Exercise description:
Where the word "CUfileException" occurs in a line of the listing below, copy that line.

Records for this task:

======

Lemma Zdigits2_log2 m : 0 < m -> Zdigits2 m = Z.log2 m + 1.
Proof. destruct m as [|p|p]; try lia. intros _. apply digits2_log2. Qed.

Lemma record_of_loc_m m l : shr_m (shr_record_of_loc m l) = m.
Proof. by destruct l as [|[]]. Qed.

Lemma shr_nat_m k r : 0 <= shr_m r -> shr_m (Nat.iter k shr_1 r) = shr_m r / 2 ^ Z.of_nat k.
Proof.
  intros Hr. induction k as [|k IH]; [by rewrite Z.div_1_r|]. rewrite Nat.iter_succ.
  destruct (Nat.iter k shr_1 r) as [m' r' s'] eqn:He. simpl in IH. subst m'.
  assert (0 < 2 ^ Z.of_nat k) by (apply Z.pow_pos_nonneg; lia).
  rewrite shr_1_halves by (apply Z.div_pos; lia). simpl. rewrite Z.div_div by lia.
  by rewrite (Z.mul_comm _ 2), Nat2Z.inj_succ, Z.pow_succ_r by lia.
Qed.

(** One normalisation: at most 53 bits are left, and the exponent grows by no
    more than the bits that go. *)
Lemma shr_fexp_bounds m e l : 0 < m -> -1000 <= e ->
  let '(r, e') := shr_fexp 53 1024 m e l in
  0 <= shr_m r < 2 ^ 53 /\ e <= e' <= Z.max e (e + Z.log2 m - 52).
Proof.
  intros Hm He. unfold shr_fexp. rewrite fexp_64, Zdigits2_log2 by done.
  pose proof (Z.log2_nonneg m). pose proof (Z.log2_spec m Hm) as [_ Hu].
  set (n := Z.max _ _ - e). destruct n as [|p|p] eqn:Hn; simpl shr; cbn iota.
  - rewrite record_of_loc_m. split; [|lia]. split; [lia|].
    apply (Z.lt_le_trans _ _ _ Hu), Z.pow_le_mono_r; lia.
  - rewrite iter_pos_nat, shr_nat_m, record_of_loc_m by (rewrite record_of_loc_m; lia).
    rewrite positive_nat_Z. split; [|lia]. assert (0 < 2 ^ Zpos p) by (apply Z.pow_pos_nonneg; lia).
    split; [apply Z.div_pos; lia|]. apply Z.div_lt_upper_bound; [done|].
    apply (Z.lt_le_trans _ _ _ Hu). rewrite <- Z.pow_add_r by lia. apply Z.pow_le_mono_r; lia.
  - rewrite record_of_loc_m. split; [|lia]. split; [lia|].
    apply (Z.lt_le_trans _ _ _ Hu), Z.pow_le_mono_r; lia.
Qed.

Lemma round_nearest_bounds m l : 0 <= m -> m <= round_nearest_even m l <= m + 1.
Proof. intros Hm. destruct l as [|[]]; simpl; try lia. destruct (Z.even m); lia. Qed.

Lemma round_aux_within s m e l : 0 < m -> -900 <= e <= 600 -> Z.log2 m < 200 ->
  within_exponents e (e + 150) (binary_round_aux 53 1024 s m e l).
Proof.
  intros Hm He Hl. unfold binary_round_aux.
  pose proof (shr_fexp_bounds m e l Hm ltac:(lia)) as H1. destruct (shr_fexp 53 1024 m e l) as [r1 e1].
  destruct H1 as [Hr1 He1]. pose proof (Z.log2_nonneg m).
  pose proof (round_nearest_bounds (shr_m r1) (loc_of_shr_record r1) ltac:(lia)) as Hround.
  set (m2 := round_nearest_even _ _) in *.
  destruct (decide (m2 = 0)) as [->|Hm2].
  - unfold shr_fexp. rewrite fexp_64. simpl Zdigits2. cbn [shr_record_of_loc].
    destruct (Z.max _ _ - e1) as [|p|p]; simpl shr; cbn iota beta; [done| |done].
    rewrite iter_pos_nat, shr_nat_m by done. simpl shr_m. by rewrite Z.div_0_l by (apply Z.pow_nonzero; lia).
  - assert (Z.log2 m2 <= 53) as Hl2.
    { change 53 with (Z.log2 (2 ^ 53)). apply Z.log2_le_mono. lia. }
    pose proof (shr_fexp_bounds m2 e1 loc_Exact ltac:(lia) ltac:(lia)) as H2.
    destruct (shr_fexp 53 1024 m2 e1 loc_Exact) as [r2 e2]. destruct H2 as [Hr2 He2].
    destruct (shr_m r2) as [|q|q]; [done| |lia]. rewrite (proj2 (Z.leb_le _ _)) by lia.
    split; [apply Z.log2_lt_pow2; lia|lia].
Qed.

Lemma binary_round_within s p : Z.log2 (Zpos p) < 100 -> within_exponents (-52) 150 (binary_round 53 1024 s p 0).
Proof.
  intros Hp. unfold binary_round. rewrite fexp_64, digits2_log2. pose proof (Z.log2_nonneg (Zpos p)).
  unfold shl_align. set (ex := Z.max _ _). assert (-52 <= ex <= 48) as Hex by lia.
  destruct (ex - 0) as [|q|q] eqn:Hq.
  - apply (within_weaken 0 150); [lia..|]. apply (round_aux_within s (Zpos p) 0); lia.
  - apply (within_weaken 0 150); [lia..|]. apply (round_aux_within s (Zpos p) 0); lia.
  - apply (within_weaken ex (ex + 150)); [lia..|]. apply round_aux_within; [lia..|].
    rewrite iter_xO, Z.log2_mul_pow2 by lia. lia.
Qed.

Lemma double_of_within z : Z.abs z < 2 ^ 99 -> within_exponents (-52) 150 (double_of z).
Proof.
  intros Hz. destruct z as [|p|p]; [done| |]; apply binary_round_within; apply Z.log2_lt_pow2; simpl; lia.
Qed.
(* ===== verification/Utils.v ===== *)
(** * Shared utilities

    [src/detail/utils.cpp] (power-of-two alignment of sizes and addresses, the
    normalisation of environment values) and the integer conversions of
    [src/utils.cpp].  Addresses are their [uintptr_t]. *)

From stdpp Require Import base list strings.
From Stdlib Require Import ZArith Lia Bool.
From S2P Require Import Prelude.

#[local] Open Scope Z_scope.

(** ** Alignment *)

(** [~x] on a 64-bit word. *)
Definition not64 (x : Z) : Z := Z.land (Z.lnot x) (Z.ones 64).

(** The argument check shared by every alignment function. *)
Definition alignment_ok (alignment : Z) : bool :=
  (alignment >? 0) && (Z.land alignment (alignment -% 1) =? 0).

Definition bad_alignment : exn := CUfileException "Alignment must be a power of 2".

Definition align_up (value alignment : Z) : result Z :=
  _ ← expect (alignment_ok alignment) bad_alignment;
  mret (Z.land (value +% alignment -% 1) (not64 (alignment -% 1))).

Definition align_up_addr (addr alignment : Z) : result Z :=
  _ ← expect (alignment_ok alignment) bad_alignment;
  mret (Z.land (addr +% alignment -% 1) (not64 (alignment -% 1))).

Definition align_down (value alignment : Z) : result Z :=
  _ ← expect (alignment_ok alignment) bad_alignment;
  mret (Z.land value (not64 (alignment -% 1))).

Definition align_down_addr (addr alignment : Z) : result Z :=
  _ ← expect (alignment_ok alignment) bad_alignment;
  mret (Z.land addr (not64 (alignment -% 1))).

Definition is_aligned (value alignment : Z) : result bool :=
  _ ← expect (alignment_ok alignment) bad_alignment;
  mret (Z.land value (alignment -% 1) =? 0).

Definition is_aligned_addr (addr alignment : Z) : result bool :=
  _ ← expect (alignment_ok alignment) bad_alignment;
  mret (Z.land addr (alignment -% 1) =? 0).

(** ** Conversions *)

Definition convert_size2off (x : Z) : result Z :=
  _ ← expect (x <? SSIZE_MAX) (CUfileException "size_t argument too large to fit off_t");
  mret x.

Definition convert_size2ssize (x : Z) : result Z :=
  _ ← expect (x <? SSIZE_MAX) (CUfileException "size_t argument too large to fit ssize_t");
  mret x.

(** ** Environment values *)

(** [std::tolower] in the C locale. *)
Definition tolower (c : Ascii.ascii) : Ascii.ascii :=
  let n := Ascii.nat_of_ascii c in
  if (65 <=? n)%nat && (n <=? 90)%nat then Ascii.ascii_of_nat (n + 32) else c.

(** [std::isspace] in the C locale. *)
Definition isspace (c : Ascii.ascii) : bool :=
  let n := Ascii.nat_of_ascii c in
  (n =? 32)%nat || ((9 <=? n)%nat && (n <=? 13)%nat).

Fixpoint drop_spaces (s : list Ascii.ascii) : list Ascii.ascii :=
  match s with
  | c :: s' => if isspace c then drop_spaces s' else s
  | [] => []
  end.

Fixpoint take_token (s : list Ascii.ascii) : list Ascii.ascii :=
  match s with
  | c :: s' => if isspace c then [] else c :: take_token s'
  | [] => []
  end.

(** [stringstream >> str]: skip leading white space, stop at the next one. *)
Definition extract_token (s : list Ascii.ascii) : list Ascii.ascii :=
  take_token (drop_spaces s).

Definition normalize_env_value (s : string) : string :=
  String.string_of_list_ascii
    (extract_token (tolower <$> String.list_ascii_of_string s)).

(** ** Lemmas *)

Lemma land_pred_pow2 a : 0 < a -> Z.land a (a - 1) = 0 -> exists k, 0 <= k /\ a = 2 ^ k.
Proof.
  intros Ha Hl. exists (Z.log2 a). split; [apply Z.log2_nonneg|].
  destruct (Z.log2_spec a Ha) as [Hlo Hhi].
  destruct (Z.eq_dec a (2 ^ Z.log2 a)) as [|Hne]; [done|exfalso].
  assert (Hlog : Z.log2 (a - 1) = Z.log2 a).
  { apply Z.log2_unique; [apply Z.log2_nonneg|]. lia. }
  assert (Hb : Z.testbit (Z.land a (a - 1)) (Z.log2 a) = true).
  { rewrite Z.land_spec, Z.bit_log2 by done.
    rewrite <- Hlog, Z.bit_log2; [done|].
    assert (1 <= 2 ^ Z.log2 a) by (apply (Z.pow_le_mono_r 2 0); [lia|apply Z.log2_nonneg]).
    lia. }
  by rewrite Hl, Z.testbit_0_l in Hb.
Qed.

Lemma pow2_land_pred k : 0 <= k -> Z.land (2 ^ k) (2 ^ k - 1) = 0.
Proof.
  intros Hk. rewrite Z.sub_1_r, <- Z.ones_equiv, Z.land_ones by done.
  apply Z.mod_same. apply Z.pow_nonzero; lia.
Qed.

Lemma pow2_pos k : 0 <= k -> 0 < 2 ^ k.
Proof. intros. apply Z.pow_pos_nonneg; lia. Qed.

(** The check accepts exactly the powers of two. *)
Lemma alignment_ok_spec a :
  is_size a -> alignment_ok a = true <-> exists k, 0 <= k < 64 /\ a = 2 ^ k.
Proof.
  intros Hs. unfold is_size in Hs. unfold alignment_ok.
  rewrite andb_true_iff, Z.gtb_lt, Z.eqb_eq. split.
  - intros [Ha Hl]. rewrite wrap64_small in Hl by lia.
    destruct (land_pred_pow2 a Ha Hl) as (k & Hk & ->). exists k. split; [|done].
    split; [done|]. apply (Z.pow_lt_mono_r_iff 2); lia.
  - intros (k & Hk & ->). pose proof (pow2_pos k ltac:(lia)).
    rewrite wrap64_small by lia. split; [lia|]. apply pow2_land_pred; lia.
Qed.

Lemma pow2_is_size k : 0 <= k < 64 -> is_size (2 ^ k).
Proof.
  intros. split; [apply Z.pow_nonneg; lia|].
  change SIZE_MOD with (2 ^ 64). apply Z.pow_lt_mono_r; lia.
Qed.

Lemma alignment_ok_pow2 k : 0 <= k < 64 -> alignment_ok (2 ^ k) = true.
Proof. intros. apply alignment_ok_spec; [by apply pow2_is_size|]. by exists k. Qed.

(** Masking with [~(2^k - 1)] clears the low [k] bits. *)
Lemma land_not64_mask k v :
  0 <= k < 64 -> is_size v ->
  Z.land v (not64 (2 ^ k -% 1)) = 2 ^ k * (v / 2 ^ k).
Proof.
  intros Hk Hv. pose proof (pow2_is_size k Hk) as Hp. unfold is_size in *.
  pose proof (pow2_pos k ltac:(lia)).
  rewrite wrap64_small by lia. unfold not64.
  rewrite Z.land_assoc, <- Z.ldiff_land.
  rewrite Z.sub_1_r, <- Z.ones_equiv, Z.ldiff_ones_r by lia.
  rewrite Z.shiftr_div_pow2, Z.shiftl_mul_pow2 by lia.
  rewrite Z.land_ones by lia. rewrite Z.mod_small; [lia|].
  pose proof (Z.mul_div_le v (2 ^ k)). pose proof (Z.div_pos v (2 ^ k)). nia.
Qed.

Lemma land_mask k v :
  0 <= k < 64 -> Z.land v (2 ^ k -% 1) = v mod 2 ^ k.
Proof.
  intros Hk. pose proof (pow2_is_size k Hk) as Hp. unfold is_size in *.
  pose proof (pow2_pos k ltac:(lia)).
  rewrite wrap64_small by lia.
  by rewrite Z.sub_1_r, <- Z.ones_equiv, Z.land_ones by lia.
Qed.

Lemma align_down_ok k v :
  0 <= k < 64 -> is_size v -> align_down v (2 ^ k) = Ok (2 ^ k * (v / 2 ^ k)).
Proof.
  intros. unfold align_down. rewrite alignment_ok_pow2 by done. simpl.
  by rewrite land_not64_mask.
Qed.

Lemma align_up_ok k v :
  0 <= k < 64 -> is_size v -> v + 2 ^ k - 1 < SIZE_MOD ->
  align_up v (2 ^ k) = Ok (2 ^ k * ((v + 2 ^ k - 1) / 2 ^ k)).
Proof.
  intros Hk Hv Hno. pose proof (pow2_is_size k Hk) as Hp. unfold is_size in *.
  pose proof (pow2_pos k ltac:(lia)).
  unfold align_up. rewrite alignment_ok_pow2 by done. simpl.
  replace (v +% 2 ^ k -% 1) with (v + 2 ^ k - 1).
  - by rewrite land_not64_mask by (unfold is_size; lia).
  - destruct (decide (v + 2 ^ k < SIZE_MOD)); [word_lia|].
    rewrite (wrap64_over (v + 2 ^ k)) by lia.
    rewrite wrap64_under by lia. lia.
Qed.

Lemma is_aligned_ok k v :
  0 <= k < 64 -> is_aligned v (2 ^ k) = Ok (v mod 2 ^ k =? 0).
Proof.
  intros. unfold is_aligned. rewrite alignment_ok_pow2 by done. simpl.
  by rewrite land_mask.
Qed.

(** ** Correctness *)

(** Rounding is exact on every in-range argument: [align_down] returns the
    largest multiple of the alignment that is at most [value], and [align_up],
    when [value + alignment - 1] fits a word, the least multiple that is at
    least [value]; [is_aligned] recognises exactly the multiples. *)
Theorem align_spec (alignment value : Z) :
  is_size value -> is_size alignment -> alignment_ok alignment = true ->
  (exists d, align_down value alignment = Ok d /\ (alignment | d) /\ d <= value
     /\ (forall m, (alignment | m) -> m <= value -> m <= d)) /\
  (value + alignment - 1 < SIZE_MOD ->
   exists u, align_up value alignment = Ok u /\ (alignment | u) /\ value <= u
     /\ (forall m, (alignment | m) -> value <= m -> u <= m)) /\
  (is_aligned value alignment = Ok true <-> (alignment | value)).
Proof.
  intros Hv Ha Hok. apply alignment_ok_spec in Hok as (k & Hk & ->); [|done].
  pose proof (pow2_pos k ltac:(lia)) as Hp. unfold is_size in *.
  split; [|split].
  - exists (2 ^ k * (value / 2 ^ k)). split; [by apply align_down_ok|].
    split; [apply Z.divide_factor_l|]. split; [apply Z.mul_div_le; lia|].
    intros m [q ->] Hm. assert (q <= value / 2 ^ k) by (apply Z.div_le_lower_bound; lia). nia.
  - intros Hno. exists (2 ^ k * ((value + 2 ^ k - 1) / 2 ^ k)).
    split; [by apply align_up_ok|]. split; [apply Z.divide_factor_l|].
    pose proof (Z.mod_pos_bound (value + 2 ^ k - 1) (2 ^ k)).
    pose proof (Z.div_mod (value + 2 ^ k - 1) (2 ^ k)).
    split; [lia|]. intros m [q ->] Hm.
    assert ((value + 2 ^ k - 1) / 2 ^ k < q + 1); [|nia].
    apply Z.div_lt_upper_bound; nia.
  - rewrite is_aligned_ok by done. split.
    + intros H. injection H as H. apply Z.eqb_eq in H. apply Z.mod_divide in H; [done|lia].
    + intros H. apply Z.mod_divide in H; [|lia]. by rewrite H.
Qed.

Example align_spec_witness :
  is_size 5000 /\ is_size 4096 /\ alignment_ok 4096 = true /\
  align_down 5000 4096 = Ok 4096 /\ align_up 5000 4096 = Ok 8192 /\
  (is_aligned 5000 4096 = Ok true <-> (4096 | 5000)).
Proof.
  assert (is_size 5000) as H1 by (unfold is_size; lia).
  assert (is_size 4096) as H2 by (unfold is_size; lia).
  assert (alignment_ok 4096 = true) as H3 by reflexivity.
  do 3 (split; [assumption|]). do 2 (split; [reflexivity|]).
  apply (align_spec 4096 5000 H1 H2 H3).
Defined.

(** The conversions refuse the greatest [off_t] and [ssize_t] too. *)
Example conversions_refuse_the_maximum :
  convert_size2off (SSIZE_MAX - 1) = Ok (SSIZE_MAX - 1) /\
  convert_size2off SSIZE_MAX = Err (CUfileException "size_t argument too large to fit off_t").
Proof. by vm_compute. Qed.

======

Result for this task:
Definition bad_alignment : exn := CUfileException "Alignment must be a power of 2".
  _ ← expect (x <? SSIZE_MAX) (CUfileException "size_t argument too large to fit off_t");
  _ ← expect (x <? SSIZE_MAX) (CUfileException "size_t argument too large to fit ssize_t");
  convert_size2off SSIZE_MAX = Err (CUfileException "size_t argument too large to fit off_t").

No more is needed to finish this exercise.